Met betrekking tot parketnummer 13/431951-07 heeft de officier van justitie, na het inwinnen van inlichtingen bij de desbetreffende parketsecretaris, meegedeeld dat inmiddels besloten is tot sepot ‘wegens te weinig nationaal belang’.
Beoordeling
De rechtbank is van oordeel dat de in artikel 36, tweede lid, OLW geboden mogelijkheid zich niet voordoet. De door de raadsman aangehaalde uitspraak van 27 januari 2006 zag op een overlevering ten behoeve van berechting en is om die reden al niet van toepassing op de onderhavige situatie. De overlevering is immers toelaatbaar verklaard ten behoeve van de tenuitvoerlegging van een tegen de opgeëiste persoon gewezen, onherroepelijke vrijheidsstraf.

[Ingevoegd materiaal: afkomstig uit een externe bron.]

Section EnumerationFacts.
Context {V : Type}.
Implicit Types (o : JsObject V).

Lemma insert_by_index_perm n (e : string * V) l :
  Permutation (insert_by_index n e l) ((n, e) :: l).
Proof.
  induction l as [|[m e'] l IH]; simpl.
  - reflexivity.
  - destruct (n <=? m)%N.
    + reflexivity.
    + rewrite IH. apply perm_swap.
Qed.

Lemma index_entries_perm o :
  Permutation (map snd (index_entries o))
              (filter (fun e => is_array_index (fst e)) o).
Proof.
  induction o as [|[k v] o IH]; simpl.
  - reflexivity.
  - unfold is_array_index at 1. destruct (array_index k) as [n|].
    + rewrite (Permutation_map snd (insert_by_index_perm n (k, v) _)).
      simpl. now constructor.
    + exact IH.
Qed.

Lemma filter_partition_perm {A : Type} (p : A -> bool) (l : list A) :
  Permutation (filter p l ++ filter (fun x => negb (p x)) l) l.
Proof.
  induction l as [|x l IH]; simpl.
  - reflexivity.
  - destruct (p x); simpl.
    + now constructor.
    + symmetry. apply Permutation_cons_app. now symmetry.
Qed.

(** [Object.entries] lists every own property once. *)
Lemma Object_entries_perm o : Permutation (Object_entries o) o.
Proof.
  unfold Object_entries, named_entries.
  rewrite index_entries_perm. apply filter_partition_perm.
Qed.

(** Without array-index keys the enumeration is the creation order. *)
Lemma Object_entries_named o :
  Forall (fun e => is_array_index (fst e) = false) o ->
  Object_entries o = o.
Proof.
  intros Hnamed. unfold Object_entries, named_entries.
  assert (Hidx : index_entries o = []).
  { induction Hnamed as [|[k v] o Hk Ho IH]; simpl in *.
    - reflexivity.
    - unfold is_array_index in Hk.
      destruct (array_index k); [discriminate | exact IH]. }
  rewrite Hidx. simpl. apply filter_all.
  intros e He. rewrite Forall_forall in Hnamed.
  now rewrite (Hnamed e He).
Qed.
End EnumerationFacts.

(** ** Arrays *)

Lemma filter_none {A : Type} (p : A -> bool) (l : list A) :
  (forall x, In x l -> p x = false) -> filter p l = [].
Proof.
  induction l as [|x l IH]; simpl; intros Hp.
  - reflexivity.
  - rewrite Hp by now left. apply IH. intros y Hy. apply Hp. now right.
Qed.

Lemma filter_filter {A : Type} (p q : A -> bool) (l : list A) :
  filter q (filter p l) = filter (fun x => p x && q x) l.
Proof.
  induction l as [|x l IH]; simpl.
  - reflexivity.
  - destruct (p x); simpl; [destruct (q x)|]; now rewrite IH.
Qed.

Lemma filter_Subseq {A : Type} (p : A -> bool) (l : list A) :
  Subseq (filter p l) l.
Proof.
  induction l as [|x l IH]; simpl.
  - constructor.
  - destruct (p x); now constructor.
Qed.

Lemma forallb_perm {A : Type} (g : A -> bool) (l l' : list A) :
  Permutation l l' -> forallb g l = forallb g l'.
Proof.
  induction 1 as [| x l l' _ IH | x y l | l l' l'' _ IH1 _ IH2]; simpl.
  - reflexivity.
  - now rewrite IH.
  - now destruct (g x), (g y).
  - now rewrite IH1.
Qed.

(** [filter] with a callback that returns on every element is the
    [filter] of lists. *)
Lemma filter_result_returns {A : Type} (p : A -> result bool) (l : list A) :
  (forall x, In x l -> exists b, p x = Ok b) ->
  filter_result p l
  = Ok (filter (fun x => match p x with Ok true => true | _ => false end) l).
Proof.
  induction l as [|x l IH]; simpl; intros Hp.
  - reflexivity.
  - destruct (Hp x) as [b Hb]; [now left|]. rewrite Hb. simpl.
    rewrite IH by (intros y Hy; apply Hp; now right). simpl.
    now destruct b.
Qed.

(** ** Filter composition *)

Section ApplyFiltersFacts.
Context `{DateLibrary}.
Implicit Types (F : JsObject ReportFilter) (D : list Report).

Lemma tests_return_perm F F' D :
  Permutation F F' -> tests_return F D -> tests_return F' D.
Proof.
  intros HP Hret k f r Hin. apply (Hret k f r).
  apply Permutation_in with (l := F'); [now symmetry | exact Hin].
Qed.

Lemma accepts_all_perm F F' r :
  Permutation F F' -> accepts_all F r = accepts_all F' r.
Proof. apply forallb_perm. Qed.

Lemma applyFilters_loop_returns F D :
  tests_return F D ->
  applyFilters_loop F D = Ok (filter (accepts_all F) D).
Proof.
  revert D. induction F as [|[k f] F IH]; intros D Hret; simpl.
  - f_equal. symmetry. now apply filter_all.
  - rewrite filter_result_returns
      by (intros r Hr; apply (Hret k f r); [now left | exact Hr]).
    simpl. fold (accepts f). rewrite IH.
    + now rewrite filter_filter.
    + intros k' f' r Hin Hr. apply filter_In in Hr as [Hr _].
      apply (Hret k' f' r); [now right | exact Hr].
Qed.

Lemma applyFilters_returns (st : SharedState) F :
  tests_return F (response_data st) ->
  applyFilters st F = Ok (filter (accepts_all F) (response_data st)).
Proof.
  intros Hret. unfold applyFilters.
  pose proof (Object_entries_perm F) as HP.
  destruct (0 <? length (Object_entries F))%nat eqn:E.
  - rewrite applyFilters_loop_returns
      by (apply tests_return_perm with (F := F); [now symmetry | exact Hret]).
    f_equal. apply filter_ext. intros r. now apply accepts_all_perm.
  - apply Nat.ltb_ge in E.
    destruct (Object_entries F); [|simpl in E; lia].
    apply Permutation_nil in HP. subst F.
    f_equal. symmetry. now apply filter_all.
Qed.

Lemma test_empty_state (c : FilterClass) (r : Report) :
  test {| class_of := c; _state := [] |} r = Ok false.
Proof.
  destruct c; try reflexivity.
  unfold test. simpl. f_equal.
  induction (issues r) as [|value l IH]; [reflexivity | exact IH].
Qed.

Lemma accepts_all_empty_state F (k : string) (c : FilterClass) (r : Report) :
  In (k, {| class_of := c; _state := [] |}) F -> accepts_all F r = false.
Proof.
  intros Hin. destruct (accepts_all F r) eqn:E; [|reflexivity].
  unfold accepts_all in E. rewrite forallb_forall in E.
  specialize (E _ Hin). unfold accepts in E. simpl in E.
  now rewrite test_empty_state in E.
Qed.

(** C4: when the tests return, [applyFilters] keeps exactly the
    reports on which every filter of the mapping returns [true], in
    the order of the dataset, and the result is the same for every
    order of the keys of the mapping. *)
Theorem applyFilters_conjunction (st : SharedState) F
  (Hret : tests_return F (response_data st)) :
  applyFilters st F = Ok (filter (accepts_all F) (response_data st)) /\
  (forall r, accepts_all F r = true <->
             forall k f, In (k, f) F -> test f r = Ok true) /\
  (forall F', Permutation F F' -> applyFilters st F' = applyFilters st F).
Proof.
  split; [|split].
  - now apply applyFilters_returns.
  - intros r. unfold accepts_all. rewrite forallb_forall. split.
    + intros Hall k f Hin. specialize (Hall _ Hin). unfold accepts in Hall.
      simpl in Hall. destruct (test f r) as [[|]|]; congruence.
    + intros Hall [k f] Hin. unfold accepts. simpl.
      now rewrite (Hall k f Hin).
  - intros F' HP.
    rewrite (applyFilters_returns st F Hret).
    rewrite (applyFilters_returns st F' (tests_return_perm _ _ _ HP Hret)).
    f_equal. apply filter_ext. intros r. symmetry. now apply accepts_all_perm.
Qed.

(** C5: the result of [applyFilters] is the dataset with some reports
    left out: no report is added, repeated or moved. *)
Theorem applyFilters_subsequence (st : SharedState) F
  (Hret : tests_return F (response_data st)) :
  exists l, applyFilters st F = Ok l /\ Subseq l (response_data st).
Proof.
  exists (filter (accepts_all F) (response_data st)). split.
  - now apply applyFilters_returns.
  - apply filter_Subseq.
Qed.

(** C6: the empty mapping leaves the dataset as it is. *)
Theorem applyFilters_empty (st : SharedState) :
  applyFilters st [] = Ok (response_data st).
Proof. reflexivity. Qed.
End ApplyFiltersFacts.

(** ** The refresh broadcast *)

Lemma world_eta (w : World) :
  {| store := store w; heap := heap w; log := log w |} = w.
Proof. now destruct w. Qed.

Lemma call_refresh_run (c : Component) (w : World) :
  call_refresh c w =
  (Component_refresh c (_display_data (store w)),
   {| store := store w; heap := heap w;
      log := log w ++ [EvRefresh c (_display_data (store w))] |}).
Proof. reflexivity. Qed.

Artikel 36, eerste lid van de OLW bepaalt dat de beslissing omtrent de tijd en de plaats van de feitelijke overlevering wordt aangehouden indien en zolang tegen de opgeëiste persoon een strafrechtelijke vervolging in Nederland gaande is. Dit laatste is door het instellen van een rechtsmiddel tegen het vonnis van de politierechter te Den Haag, het geval. De rechtbank is dan ook van oordeel dat de feitelijke overlevering wel is toegestaan maar dat deze door bijzondere omstandigheden, te weten een met het ingestelde rechtsmiddel samenhangend beletstel, nog niet heeft kunnen plaatsvinden. Het Openbaar Ministerie bevindt zich in een overmachtsituatie ten aanzien van de feitelijke overlevering. In deze omstandigheden dient de vordering tot verlenging van de gevangenhouding te worden toegewezen en het verzoek tot opheffing van de detentie te worden afgewezen.
De raadsman heeft subsidiair de schorsing van de detentie verzocht. Er zijn echter geen bijzondere omstandigheden aangevoerd die de schorsing van de detentie zouden rechtvaardigen. Dit subsidiaire verzoek dient dan ook te worden afgewezen.
BESLISSING:
VERLENGT de gevangenhouding van [opgeëiste persoon] voornoemd voor de duur van dertig dagen ingaande 4 december 2007.
WIJST AF het verzoek tot opheffing van de gevangenhouding.
WIJST AF het subsidiair gedane verzoek tot schorsing van de gevangenhouding.
Aldus gedaan op 30 november 2007 in raadkamer van deze rechtbank en kamer door:
mr. E.D. Bonga-Sigmonds, voorzitter,
mrs. M.E.B. Terwee en J.C. Boeree, rechters,
In tegenwoordigheid van L. Werkman, griffier.